Disseminated Superficial Actinic Porokeratosis
Porokeratosis, which was first described by Mibelli and Respighi in 1893, is a genetic dermatologic condition that has at least 4 recognized variants: porokeratosis palmaris et plantaris disseminate, linear porokeratosis, porokeratosis of Mibelli, and disseminated superficial actinic porokeratosis (DSAP).1 DSAP is the most common form of porokeratosis and was differentiated as a separate variant by Chernosky in 1966.2 It is a disorder of keratinization that is characterized by multiple keratotic papules that appear in sun-exposed areas of the skin.3
DSAP is inherited in an autosomal-dominant fashion and is incompletely penetrant; development of symptoms may depend on other environmental factors. Mutations in genes related to keratinocyte differentiation and proliferation have been identified as causes for the disease.4 Histologically, porokeratosis shows cornoid lamella (characteristic columns of parakeratotic cells), dyskeratotic cells, the absence of a granular cell layer, and an irregularly thin epithelium in the affected area.3 The cornoid lamella of DSAP lacks the central groove and is smaller than the cornoid lamella observed in classic porokeratosis.2 Other histologic findings include perivascular mononuclear lymphocytic infiltrate in the dermal layer.
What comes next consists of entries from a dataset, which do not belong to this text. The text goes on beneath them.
Lemma submit_advances st us job :
  Job.ID job ∉ us -> advances us st (spec_op q st (OpEnqueue job)).
Proof. intros Hf id Hid. cbn. by rewrite lookup_insert_ne by set_solver. Qed.

(** An expiry. *)
Definition dropped (st : store) (id : string) : store :=
  {| jobs := delete id (jobs st); pending := pending st; expiring := delete id (expiring st) |}.

Lemma expire_represents ks st id :
  represents ks st -> represents (expire ks (jobKey id)) (dropped st id).
Proof.
  intros Hr. split; cbn.
  - intros i. destruct (decide (id = i)) as [<-|Hn]; [by rewrite !lookup_delete_eq|].
    rewrite !lookup_delete_ne by (try done; by intros ?%jobKey_inj). apply (rep_job _ _ Hr).
  - apply (rep_pending _ _ Hr).
  - intros i. destruct (decide (id = i)) as [<-|Hn]; [by rewrite !lookup_delete_eq|].
    rewrite !lookup_delete_ne by (try done; by intros ?%jobKey_inj). apply (rep_ttl _ _ Hr).
Qed.

Lemma expire_agrees st ws us id :
  agrees st ws us -> is_Some (expiring st !! id) -> agrees (dropped st id) ws us.
Proof.
  intros [Honce Hpend Hws Hused Hnamed Hexp] Hid. destruct (Hexp id Hid) as (j & Hj & Hn).
  assert (Hkeep : forall i j', jobs st !! i = Some j' -> (rank j' < 2)%nat ->
    jobs (dropped st id) !! i = Some j').
  { intros i j' Hi Hr. cbn. rewrite lookup_delete_ne; [done|]. intros <-.
    rewrite Hj in Hi. invc Hi. lia. }
  split; [done| | | |done|].
  - intros i Hi. destruct (Hpend i Hi) as (j' & Hj' & Hr). exists j'. split; [|done].
    apply Hkeep; [done|lia].
  - intros w Hw. apply (pc_agrees_other st); [|by apply Hws].
    intros i Hi. destruct (pc_held st w i (Hws w Hw) Hi) as (j' & Hj' & Hr).
    rewrite Hj'. by apply Hkeep.
  - intros i. cbn. intros [j' [_ Hj']%lookup_delete_Some]. apply Hused. eauto.
  - intros i. cbn. intros [d [Hne Hd]%lookup_delete_Some]. destruct (Hexp i) as (j' & Hj' & Hr); [eauto|].
    exists j'. cbn. by rewrite lookup_delete_ne.
Qed.

Lemma expire_advances us st id : advances us st (dropped st id).
Proof.
  intros i _. cbn. destruct (decide (id = i)) as [<-|Hn].
  - rewrite lookup_delete_eq. by destruct (jobs st !! id).
  - by rewrite lookup_delete_ne.
Qed.

(** ** Every step

    The abstract system: a store, the workers and the used ids. *)
Inductive sys_effect (st : store) (ws : list wpc) (us : gset string) :
    store -> list wpc -> gset string -> bool -> Prop :=
  | se_submit job : Job.ID job ∉ us -> Job.ID job <> "" ->
      sys_effect st ws us (spec_op q st (OpEnqueue job)) ws ({[Job.ID job]} ∪ us) false
  | se_refused id : id ∉ us -> id <> "" -> sys_effect st ws us st ws ({[id]} ∪ us) false
  | se_read : sys_effect st ws us st ws us false
  | se_expire id : is_Some (expiring st !! id) -> sys_effect st ws us (dropped st id) ws us false
  | se_work l1 w l2 st' w' lost : ws = l1 ++ w :: l2 -> effect st w st' w' lost ->
      sys_effect st ws us st' (l1 ++ w' :: l2) us lost.

Lemma sys_effect_agrees st ws us st' ws' us' lost :
  agrees st ws us -> sys_effect st ws us st' ws' us' lost -> agrees st' ws' us'.
Proof.
  intros Ha He. destruct He as [job Hf Hn|id Hf Hn| |id Hid|l1 w l2 st' w' lost -> He].
  - by apply submit_agrees.
  - eapply agrees_used; [| |done]; [set_solver|]. pose proof (ag_named _ _ _ Ha). set_solver.
  - done.
  - by apply expire_agrees.
  - by eapply effect_agrees.
Qed.

Lemma sys_effect_advances st ws us st' ws' us' lost :
  agrees st ws us -> sys_effect st ws us st' ws' us' lost -> advances us st st' /\ us ⊆ us'.
Proof.
  intros Ha He. destruct He as [job Hf Hn|id Hf Hn| |id Hid|l1 w l2 st' w' lost -> He].
  - split; [by apply submit_advances|set_solver].
  - split; [by apply advances_same|set_solver].
  - split; [by apply advances_same|done].
  - split; [by apply expire_advances|done].
  - split; [by eapply effect_advances|done].
Qed.

(** The system refines the abstract one. *)
Lemma sys_step_effect st s s' :
  consistent st s -> sys_step s s' ->
  exists st' lost, represents (view (client s')) st' /\
    sys_effect st (workers s) (used s) st' (workers s') (used s') lost.
Proof.
  intros [Hr Ha] [job r' oe Hf Hn Ht Hm He|r' id res Hl|r' id Ht He|l1 w l2 r' w' Hw Hs]; cbn [used client workers].
  - destruct (run_op_represents _ st (OpEnqueue job) r' oe Hr) as [Hv|Hv]; [|done| |].
    + split_and!; [|done|done]. destruct (jobs st !! Job.ID job) eqn:E; [|done].
      destruct Hf. eapply ag_used; [done|eauto].
    + eexists _, false. split; [done|by constructor].
    + eexists _, false. split; [done|by constructor].
  - destruct (Load_represents _ _ _ _ _ Hr Hl) as [Hv _].
    exists st, false. rewrite Hv. split; [done|constructor].
  - rewrite (rep_ttl _ _ Hr) in Ht. exists (dropped st id), false.
    split; [rewrite He; by apply expire_represents|by constructor].
  - destruct (worker_step_effect st (client s) w r' w') as (st' & lost & Hr' & He); [done| |done|].
    { apply (ag_workers _ _ _ Ha). rewrite Hw. set_solver. }
    exists st', lost. split; [done|by econstructor].
Qed.

Lemma sys_step_consistent st s s' :
  consistent st s -> sys_step s s' ->
  exists st' lost, consistent st' s' /\
    sys_effect st (workers s) (used s) st' (workers s') (used s') lost.
Proof.
  intros Hc Hs. destruct (sys_step_effect _ _ _ Hc Hs) as (st' & lost & Hr & He).
  exists st', lost. split; [|done]. split; [done|]. eapply sys_effect_agrees; [apply Hc|done].
Qed.

Lemma sys_steps_consistent st s s' :
  consistent st s -> rtc sys_step s s' ->
  exists st', consistent st' s' /\ advances (used s) st st'.
Proof.
  intros Hc Hs. revert st Hc. induction Hs as [s|s s2 s' H1 _ IH]; intros st Hc.
  - exists st. split; [done|]. by apply advances_same.
  - destruct (sys_step_consistent _ _ _ Hc H1) as (st2 & lost & Hc2 & He).
    destruct (sys_effect_advances _ _ _ _ _ _ _ (proj2 Hc) He) as [Ha2 Hu].
    destruct (IH _ Hc2) as (st' & Hc' & Ha'). exists st'. split; [done|].
    intros id Hid. etransitivity; [by apply Ha2|by apply Ha', Hu].
Qed.

Lemma idle_hold_nothing n : replicate n WIdle ≫= holds = [].
Proof. by induction n. Qed.

Lemma sys_start_consistent s : sys_start s -> consistent empty_store s.
Proof.
  intros (Hr & Hw & Hu). split; [done|]. rewrite Hw, Hu. split.
  - rewrite idle_hold_nothing. by apply NoDup_nil.
  - intros id. cbn. set_solver.
  - intros w [-> _]%elem_of_replicate. done.
  - intros id [j Hj]. done.
  - set_solver.
  - intros id [d Hd]. done.
Qed.

(** ** What a stored job can look like *)

(** The outcome fields a status allows: none before the job has finished, no
    error of the service when it is done, nothing but that error when it
    failed. *)
Definition job_shape (j : Job.t) : Prop :=
  (Job.Status j = StatusQueued \/ Job.Status j = StatusRunning) /\
    Job.Error j = "" /\ Job.CompileError j = "" /\ Job.Results j = None \/
  Job.Status j = StatusDone /\ Job.Error j = "" \/
  Job.Status j = StatusFailed /\ Job.CompileError j = "" /\ Job.Results j = None.
Definition shaped (st : store) : Prop :=
  forall id j, jobs st !! id = Some j -> Job.ID j = id /\ job_shape j.

Lemma shaped_same st st' : jobs st' = jobs st -> shaped st -> shaped st'.
Proof. intros Hj Hs id j. rewrite Hj. apply Hs. Qed.

Lemma shaped_alter st st' f id :
  jobs st' = alter f id (jobs st) -> (forall j, Job.ID (f j) = Job.ID j) ->
  (forall j, jobs st !! id = Some j -> job_shape j -> job_shape (f j)) -> shaped st -> shaped st'.
Proof.
  intros Hj Hid Hf Hs i j. rewrite Hj. destruct (decide (id = i)) as [<-|Hn].
  - rewrite lookup_alter_eq. intros (j0 & Hj0 & ->)%fmap_Some. destruct (Hs _ _ Hj0) as [Hi Hsh].
    rewrite Hid. split; [done|by apply Hf].
  - rewrite lookup_alter_ne by done. apply Hs.
Qed.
Because histology is similar among all types of porokeratosis, DSAP can also be differentiated based on other clinical factors, such as the location and appearance of lesions and age at onset. DSAP is slightly more common in women than in men (1.76:1). It is predominantly observed in lighter skin pigmentation and is most common in whites, particularly those of Italian heritage.3
Clinically, DSAP first presents as scattered cone-shaped plaques measuring 1 to 3 mm in diameter in follicular locations.2 As these lesions grow, they develop atrophic, erythematous, or keratotic centers and well-defined, raised, hyperkeratotic rims that may be round or irregular. Over time, they can grow to >3 cm in diameter.4 They usually appear on areas of the body that are exposed to sunlight, including the limbs, shoulders, and back. The face is affected in only 15% of patients, despite its exposure to the sun.3 Because ultraviolet (UV) sunlight is an exacerbating factor, patients often experience worsening of symptoms during the summer months.1
Although DSAP can develop during adolescence, it usually appears during the third or fourth decades of life and progresses slowly afterward. The phenotype of the disease is variable; some patients with DSAP are asymptomatic with lesions that are mistaken for other forms of sun damage,2 while approximately one-third of patients experience pruritus or pain with their lesions.3 In addition to UV exposure and genetic predisposition, risk factors for DSAP include immunosuppression, with new cases arising in patients following organ transplant and those with AIDS.1,3 DSAP is usually benign but has been associated with the development of cutaneous malignancies in 3.4% of patients; the most common malignant lesions originating from porokeratosis are epidermoid carcinoma, carcinoma in situ, and basal cell carcinoma.5
The differential diagnosis of DSAP includes actinic keratosis, Darier disease, psoriasis, hereditary punctate keratoderma, porokeratotic eccrine ostial and dermal duct nevus, and lichen nitidus. Certain clinical factors such as the location of the plaques, age at onset, exacerbating factors, and appearance of the rash are important for the differentiation of DSAP from these other conditions. For example, porokeratotic eccrine ostial and dermal duct nevus is characterized by keratotic plaques on the extremities but is present at birth or within the first few years of life.6 In addition, the characteristic cornoid lamella on histology differentiates porokeratosis from other skin disorders. Imaging techniques such as optical coherence tomography and fluorescence confocal microscopy are also used to diagnose DSAP and differentiate it from actinic keratosis.3
A variety of methods have been used to treat DSAP, although controlled trials are lacking and data are mostly limited to case reports. The size, location, and malignancy of the lesions dictate the treatment approach. For many patients, use of moisturizers, avoidance of sunlight, and regular skin checks are sufficient methods for disease control. However, treatment modalities for more complicated cases include topical treatments, systemic treatments, laser therapy, and surgical approaches.3
Topical treatments such as 5-fluorouracil, retinoids, glucocorticoids, and salicylic acid have been used with varying degrees of success. For example, 5-fluorouracil is not always an appropriate method of treatment for DSAP because it results in an inflammatory reaction. Systemic treatments such as oral retinoids have been used successfully for DSAP, but relapse may occur and prolonged use is associated with adverse effects. The use of CO2 laser therapy or ruby laser therapy can improve the appearance of DSAP-associated lesions, but recurrence is common.7 In patients with only a few large plaques or malignant lesions, surgical removal may be the treatment method of choice, although this results in scarring.3
After discussion of the various treatment options, the patient opted for short-term therapy with oral retinoids. At follow-up evaluation, his symptoms were noted to have improved.